What Is MX Priority?
MX priority is a numeric value in an MX record that determines the order in which mail servers are tried for email delivery. Lower numbers indicate higher priority. This mechanism enables failover and load balancing for incoming email.
How MX Priority Works
When a sending mail server needs to deliver an email, it queries DNS for the recipient domain's MX records. Each MX record contains a priority value and a mail server hostname. The sender tries the server with the lowest priority number first. If that server is unavailable or rejects the connection, the sender tries the next lowest priority.
For example, with MX records 10 mail1.example.com and 20 mail2.example.com, mail1 is the primary server and mail2 is the backup.
Load Balancing with Equal Priorities
When multiple MX records share the same priority value, sending servers distribute mail randomly among them (round-robin). This provides basic load balancing. Google Workspace uses this approach with multiple servers at priority 5.
Best Practices
Always have at least two MX records with different priorities for redundancy. Use gaps between priority values (10, 20, 30) so you can insert new servers without renumbering. Ensure backup servers can queue and forward mail to your primary server when it recovers.
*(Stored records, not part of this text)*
(** ** Further operations *)

(** The two flag bits that StartPlacementConnection reads; their values
    come from a header that is not part of this file. *)
Class AccessFlags : Type := {
  FOR_DDL : Z;
  FOR_DML : Z
}.

Section SinglePlacement.

Context {ext : Externals} {bits : AccessFlags}.

(** StartPlacementConnection: the access type is read off the flags, FOR_DDL
    first, and the one access is handed to StartPlacementListConnection. *)
Definition StartPlacementConnection (flags : Z) (placement : ShardPlacement)
    (userName : option string) (st : State) : State * (PlacementError + nat) :=
  let accessType :=
    if negb (Z.land flags FOR_DDL =? 0) then PLACEMENT_ACCESS_DDL
    else if negb (Z.land flags FOR_DML =? 0) then PLACEMENT_ACCESS_DML
    else PLACEMENT_ACCESS_SELECT in
  StartPlacementListConnection flags
    [{| placement := placement; accessType := accessType |}] userName st.

End SinglePlacement.

Section ColocatedHashCompare.

(** The size of the nodeName buffer of a colocated placements key. *)
Variable MAX_NODE_LENGTH : nat.

(** strncmp(a, b, n) == 0 for C strings given by their characters before
    the terminating NUL: the strings agree on their first n characters, or
    are equal if they end earlier. *)
Fixpoint strncmp_equal (n : nat) (a b : string) : bool :=
  match n with
  | O => true
  | S n' =>
      match a, b with
      | EmptyString, EmptyString => true
      | String x a', String y b' =>
          if Ascii.eqb x y then strncmp_equal n' a' b' else false
      | _, _ => false
      end
  end.

(** ColocatedPlacementsHashCompare: 0 when the keys match, 1 otherwise. *)
Definition ColocatedPlacementsHashCompare
    (ca cb : ColocatedPlacementsHashKey) : Z :=
  let '(nameA, portA, groupA, valueA) := ca in
  let '(nameB, portB, groupB, valueB) := cb in
  if negb (strncmp_equal MAX_NODE_LENGTH nameA nameB)
     || negb (portA =? portB)
     || negb (groupA =? groupB)
     || negb (valueA =? valueB)
  then 1 else 0.

End ColocatedHashCompare.

(** ** Further vocabulary *)

(** The placement's entry is on the list of its shard's entry. *)
Definition shardLinked (st : State) (p : ShardPlacement) : Prop :=
  placementId p ∈ default [] (ConnectionShardHash st !! shardId p).

(** No shard entry lists a placement twice. *)
Definition shardListsNoDup (st : State) : Prop :=
  ∀ shard members,
    ConnectionShardHash st !! shard = Some members → NoDup members.

(** No reference reachable from the placement or colocated hash holds a
    connection: the state of a transaction that has not acquired anything
    yet, or whose connections have all been closed. *)
Definition unconnected (st : State) : Prop :=
  (∀ pid e, ConnectionPlacementHash st !! pid = Some e →
            connection (deref st (primaryConnection e)) = None) ∧
  (∀ key ce, ColocatedPlacementsHash st !! key = Some ce →
             connection (deref st (coPrimaryConnection ce)) = None).

(** All modified members of the shard entry failed and there is at least
    one: the condition under which CheckShardPlacements gives up on the
    shard. *)
Definition shardFailed (st : State) (shard : Z) : bool :=
  let members := default [] (ConnectionShardHash st !! shard) in
  (0 <? length (List.filter (isFailure st) members))%nat
  && (length (List.filter (isSuccess st) members) =? 0)%nat.

(** [keepsWrites st st']: a reference that holds a connection in [st]
    still holds one in [st'], and keeps the DDL and DML flags that were
    set. *)
Definition keepsWrites (st st' : State) : Prop :=
  ∀ a, connection (deref st a) ≠ None →
       connection (deref st' a) ≠ None ∧
       (hadDML (deref st a) = true → hadDML (deref st' a) = true) ∧
       (hadDDL (deref st a) = true → hadDDL (deref st' a) = true).

(** [onlyInvalidates cat cat']: every row of the catalog is as it was, or
    went from FILE_FINALIZED to FILE_INACTIVE. *)
Definition onlyInvalidates (cat cat' : gmap Z ShardState) : Prop :=
  ∀ pid, cat' !! pid = cat !! pid ∨
         (cat !! pid = Some FILE_FINALIZED ∧ cat' !! pid = Some FILE_INACTIVE).

(** The shard ids of the shard hash, in the order hash_seq_search yields
    them to the loops. *)
Definition shardIds {walk : HashSeqSearch} (st : State) : list Z :=
  hash_seq_search (ConnectionShardHash st).

(** [commitStep st cat st' cat']: what a commit-time check may do: set
    [failed] flags, and move catalog rows from FILE_FINALIZED to
    FILE_INACTIVE. *)
Definition commitStep (st : State) (cat : gmap Z ShardState)
    (st' : State) (cat' : gmap Z ShardState) : Prop :=
  sameButFailed st st' ∧
  (∀ pid, failedFlag st pid = true → failedFlag st' pid = true) ∧
  onlyInvalidates cat cat'.

(** [registered c st]: every reference reachable from the placement or
    colocated hash either holds no connection, or holds [c] and is on the
    list of references of [c]. *)
Definition registered (c : nat) (st : State) : Prop :=
  ∀ a,
    ((∃ pid e, ConnectionPlacementHash st !! pid = Some e
               ∧ primaryConnection e = a) ∨
     (∃ key ce, ColocatedPlacementsHash st !! key = Some ce
                ∧ coPrimaryConnection ce = a)) →
    connection (deref st a) = None ∨
    (connection (deref st a) = Some c ∧
     a ∈ referencedPlacements (getConnection (connections st) c)).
Frequently Asked Questions
Does a lower MX priority number mean higher priority?
Yes. Lower numbers are tried first. Priority 10 is preferred over priority 20. If priority 10 is unreachable, the sender falls back to 20.
What happens if two MX records have the same priority?
Sending servers distribute mail randomly among equal-priority servers, providing basic round-robin load balancing.
What is a good MX priority configuration?
Use priority 10 for primary, 20 for backup. Leave gaps for future servers. Google Workspace uses 1, 5, 5, 10, 10 across five servers. Microsoft 365 typically uses a single MX at priority 0.